Project Details
Enantioselective Silylation of Simple Alcohols by Catalyst-Controlled Dehydrogenative Si-O Coupling
Applicant
Professor Dr. Martin Oestreich
Subject Area
Organic Molecular Chemistry - Synthesis and Characterisation
Term
from 2017 to 2022
Project identifier
Deutsche Forschungsgemeinschaft (DFG) - Project number 388204995
Non-enzymatic kinetic resolution (KR) of alcohols through silylation rapidly established itself as an alternative to the common acylation in the last ten years. Substoichiometric amounts of chiral imidazole-type bases together with chlorosilanes enabled the KR and the related desymmetrization of a broad range of 1,2- and 1,3-diol motifs. Attempts to resolve monools, i.e., simple secondary or even tertiary alcohols, have only been met with limited success so far.
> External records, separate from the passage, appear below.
(* ===== verification/MemQueue.v ===== *)
(** * MemQueue: the ring buffer template (mage/src/MemQueue.h)

    [MemQueue<Item>] with its index arithmetic, its two-part [memcpy]s and
    its modular counter; the queue contents it represents, the invariant
    [wf], and the refinement of a bounded FIFO by every operation.
    [FrameQueue] and [ModelQueue] inherit it. *)

From S2P Require Import Prelude Fifo.

Module MemQueue.

(** ** State *)

(** the members of the class; [remain] is indeterminate until written *)
Record t (Item : Type) := mk {
  nOfItems : Z;             (* int *)
  qlength : Z;              (* unsigned int length *)
  remain : option Z;        (* unsigned int *)
  qread : Z;                (* unsigned int read *)
  qwrite : Z;               (* unsigned int write *)
  rawData : list Item       (* Item * , of [length] items *)
}.
Arguments mk {Item} _ _ _ _ _ _.
Arguments nOfItems {Item} _.
Arguments qlength {Item} _.
Arguments remain {Item} _.
Arguments qread {Item} _.
Arguments qwrite {Item} _.
Arguments rawData {Item} _.

#[global] Instance eta_memqueue Item : Settable (t Item) := fun q =>
  mk (nOfItems q) (qlength q) (remain q) (qread q) (qwrite q) (rawData q).

Section Operations.
Context {Item : Type}.
Implicit Types q : t Item.

(** ** Operations *)

(** the constructor; [d] is the default-constructed [Item] of [new Item[length]] *)
Definition create (d : Item) (queueLen : Z) : t Item :=
  mk 0 queueLen None 0 0 (replicate (Z.to_nat queueLen) d).

Definition getNumOfItems q : Z := if 0 <? nOfItems q then nOfItems q else 0.

(** [a % b] on unsigned operands *)
Definition u_mod (a b : Z) : Res Z :=
  check (negb (b =? 0)) DivByZero ;; Ok (a `mod` b).

(** [nOfItems += n], [nOfItems -= n]: the int operand is converted to
    unsigned, and the result back to int *)
Definition count_add q (n : Z) : Z := to_i32 (nOfItems q + n).
Definition count_sub q (n : Z) : Z := to_i32 (nOfItems q - n).

(** [push( unsigned int nItem )]: advance [write] over slots already filled *)
Definition push q (nItem : Z) : Res (t Item) :=
  w ← u_mod (wrap_u32 (qwrite q + nItem)) (qlength q);
  Ok (q <| qwrite := w |> <| nOfItems := count_add q nItem |>).

(** [push( Item * item, unsigned int nItem )]: the copy into the ring ... *)
Definition store_items q (item : list Item) (nItem : Z) : Res (t Item) :=
  if wrap_u32 (qwrite q + nItem) <=? qlength q then
    raw ← memcpy (rawData q) (qwrite q) item 0 nItem;
    Ok (q <| rawData := raw |>)
  else
    let rem := wrap_u32 (qlength q - qwrite q) in
    raw ← memcpy (rawData q) (qwrite q) item 0 rem;
    raw ← memcpy raw 0 item rem (wrap_u32 (nItem - rem));
    Ok (q <| remain := Some rem |> <| rawData := raw |>).

(** ... and the advance of [write] *)
Definition push_items q (item : list Item) (nItem : Z) : Res (t Item) :=
  q' ← store_items q item nItem; push q' nItem.

(** "don't pop() further than available" *)
Definition clamp q (nItem : Z) : Z :=
  if getNumOfItems q <? nItem then getNumOfItems q else nItem.

(** [pop( unsigned int nItem )] *)
Definition pop q (nItem : Z) : Res (t Item) :=
  let nItem := clamp q nItem in
  r ← u_mod (wrap_u32 (qread q + nItem)) (qlength q);
  Ok (q <| qread := r |> <| nOfItems := count_sub q nItem |>).

(** the copy out of the ring shared by [get( Item *, n )] and
    [pop( Item *, n )]; [n] has been clamped; [item] is the caller's array *)
Definition copy_out q (item : list Item) (n : Z) : Res (t Item * list Item) :=
  if wrap_u32 (qread q + n) <=? qlength q then
    item' ← memcpy item 0 (rawData q) (qread q) n;
    Ok (q, item')
  else
    let rem := wrap_u32 (qlength q - qread q) in
    item' ← memcpy item 0 (rawData q) (qread q) rem;
    item' ← memcpy item' rem (rawData q) 0 (wrap_u32 (n - rem));
    Ok (q <| remain := Some rem |>, item').

(** [get( Item * item, unsigned int nItem )] *)
Definition get_items q (item : list Item) (nItem : Z) : Res (t Item * list Item) :=
  copy_out q item (clamp q nItem).

(** [pop( Item * item, unsigned int nItem )] *)
Definition pop_items q (item : list Item) (nItem : Z) : Res (t Item * list Item) :=
  '(q', item') ← copy_out q item (clamp q nItem);
  q'' ← pop q' (clamp q nItem);
  Ok (q'', item').

(** [get( void )]: the oldest item, read through the returned pointer *)
Definition get q : Res Item := rd (rawData q) (qread q).

(** [next( void )]: the index of the slot the returned pointer designates *)
Definition next q : Z := qwrite q.

(** a store through the pointer [next()] returned *)
Definition set_next q (x : Item) : Res (t Item) :=
  raw ← wr (rawData q) (next q) x; Ok (q <| rawData := raw |>).

Definition isEmpty q : bool := nOfItems q <=? 0.
Definition isFull q : bool := qlength q <=? getNumOfItems q.

(** the use protocol documented for [push( void )]: access, write, save *)
Definition push_next q (x : Item) : Res (t Item) :=
  q' ← set_next q x; push q' 1.

(** the use protocol documented for [pop( void )]: access, read, delete *)
Definition get_pop q : Res (Item * t Item) :=
  x ← get q; q' ← pop q 1; Ok (x, q').

(** ** Representation *)

(** the items waiting in the queue, oldest first *)
Definition contents q : list Item :=
  take (Z.to_nat (nOfItems q)) (rotate (Z.to_nat (qread q)) (rawData q)).

Record wf q : Prop := {
  wf_len : 0 < qlength q < 2 ^ 31;
  wf_raw : zlen (rawData q) = qlength q;
  wf_read : 0 <= qread q < qlength q;
  wf_count : 0 <= nOfItems q <= qlength q;
  wf_write : qwrite q = (qread q + nOfItems q) `mod` qlength q
}.

Lemma ring_mod a b : 0 < b -> 0 <= a < 2 * b ->
  a `mod` b = if a <? b then a else a - b.
Proof.
  intros Hb Ha. case Z.ltb_spec; intros.
  - apply Z.mod_small; lia.
  - rewrite <-(Z.mod_add a (-1) b) by lia. rewrite Z.mod_small; lia.
Qed.

Lemma u_mod_ok a b : b <> 0 -> u_mod a b = Ok (a `mod` b).
Proof. intros Hb. unfold u_mod. by rewrite (proj2 (Z.eqb_neq _ _) Hb). Qed.

Lemma getNumOfItems_wf q : wf q -> getNumOfItems q = nOfItems q.
Proof. intros [_ _ _ ? _]. unfold getNumOfItems. case Z.ltb_spec; lia. Qed.

Lemma clamp_wf q n : wf q -> clamp q n = Z.min n (nOfItems q).
Proof.
  intros. unfold clamp. rewrite getNumOfItems_wf by done.
  case Z.ltb_spec; lia.
Qed.

Lemma wf_write_lt q : wf q -> 0 <= qwrite q < qlength q.
Proof. intros [? _ _ _ ->]. apply Z.mod_pos_bound. lia. Qed.

Lemma contents_lookup q (k : nat) : wf q ->
  contents q !! k =
    if bool_decide (Z.of_nat k < nOfItems q)
    then rawData q !! Z.to_nat ((qread q + Z.of_nat k) `mod` qlength q)
    else None.
Proof.
  intros [Hl Hr Hrd Hc _]. unfold contents, zlen in *. case_bool_decide.
  - rewrite lookup_take_lt by lia.
    rewrite lookup_rotate_r by lia. f_equal. unfold rotate_nat_add. f_equal.
    rewrite Hr. f_equal. lia.
  - apply lookup_take_ge. lia.
Qed.

Lemma zlen_contents q : wf q -> zlen (contents q) = nOfItems q.
Proof.
  intros [Hl Hr Hrd Hc _]. unfold contents, zlen in *.
  rewrite length_take, length_rotate. lia.
Qed.

Lemma isEmpty_spec q : wf q -> isEmpty q = true <-> contents q = [].
Proof.
  intros Hq. pose proof (zlen_contents q Hq) as L. destruct Hq.
  unfold isEmpty. rewrite Z.leb_le. split.
  - intros. apply nil_length_inv. unfold zlen in L. lia.
  - intros E. rewrite E in L. unfold zlen in L. simpl in L. lia.
Qed.

Lemma isFull_spec q : wf q -> isFull q = true <-> zlen (contents q) = qlength q.
Proof.
  intros Hq. rewrite zlen_contents by done. unfold isFull.
  rewrite getNumOfItems_wf, Z.leb_le by done. destruct Hq. lia.
Qed.

(** ** Constructor *)

Lemma create_wf d n : 0 < n < 2 ^ 31 -> wf (create d n).
Proof.
  intros H. split; simpl; try lia.
  - rewrite zlen_replicate. lia.
  - by rewrite Z.mod_0_l by lia.
Qed.
Lemma create_contents d n : contents (create d n) = [].
Proof. done. Qed.

(** ** Pushing *)

(** what [push_items] leaves in the ring, slot by slot *)
Definition written (L w n : Z) (j : nat) : bool := (Z.of_nat j - w) `mod` L <? n.

Lemma ring_offset L w (j : Z) : 0 <= w < L -> 0 <= j < L ->
  (j - w) `mod` L = if w <=? j then j - w else j - w + L.
Proof.
  intros. case Z.leb_spec; intros.
  - apply Z.mod_small. lia.
  - rewrite <-(Z.mod_add (j - w) 1 L) by lia. rewrite Z.mod_small; lia.
Qed.

Lemma push_spec q n : wf q -> 0 <= n -> nOfItems q + n <= qlength q ->
  yields (push q n) (fun q' => wf q' /\ qlength q' = qlength q /\
    nOfItems q' = nOfItems q + n /\ qread q' = qread q /\
    rawData q' = rawData q /\ remain q' = remain q).
Proof.
  intros Hq Hn Hfit. pose proof (wf_write_lt q Hq) as Hw.
  destruct Hq as [Hl Hr Hrd Hc Hwr]. unfold push.
  rewrite u_mod_ok by lia. rewrite bind_Ok. apply yields_ok; simpl.
  unfold count_add. rewrite to_i32_small by lia.
  split; [|done]. split; simpl; try done; try lia.
  rewrite wrap_u32_small by lia.
  rewrite Hwr, Z.add_mod_idemp_l by lia. f_equal. lia.
Qed.

(** the ring after storing [n] items at [write] *)
Definition stored q (item : list Item) (n : Z) q' : Prop :=
  wf q' /\ qlength q' = qlength q /\ qread q' = qread q /\
  forall j : nat, Z.of_nat j < qlength q ->
    rawData q' !! j =
      if written (qlength q) (qwrite q) n j
      then item !! Z.to_nat ((Z.of_nat j - qwrite q) `mod` qlength q)
      else rawData q !! j.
The field was recently further advanced by the identification of chiral Brønsted acids as catalysts, and one of them, for the first time, allowed for the KR of unfunctionalized alcohols using hexamethyldisilazane as silylation reagent. Our approach to stereoselective alcohol silylation is based on transition-metal-catalyzed silicon-oxygen coupling of alcohols and hydrosilanes, liberating dihydrogen as the sole waste. Both reagent- and catalyst-controlled KRs were developed by us a few years ago but high selectivity factors were only achieved with donor-functionalized and as such biased alcohols. After considerable experimentation, we found a powerful catalyst/hydrosilane combination that mediates the dehydrogenative coupling between simple alcohol and commercially available hydrosilanes with high efficiency. The project aims at putting this new method on a sound basis, including broad substrate scope and extension to desymmetrization reactions.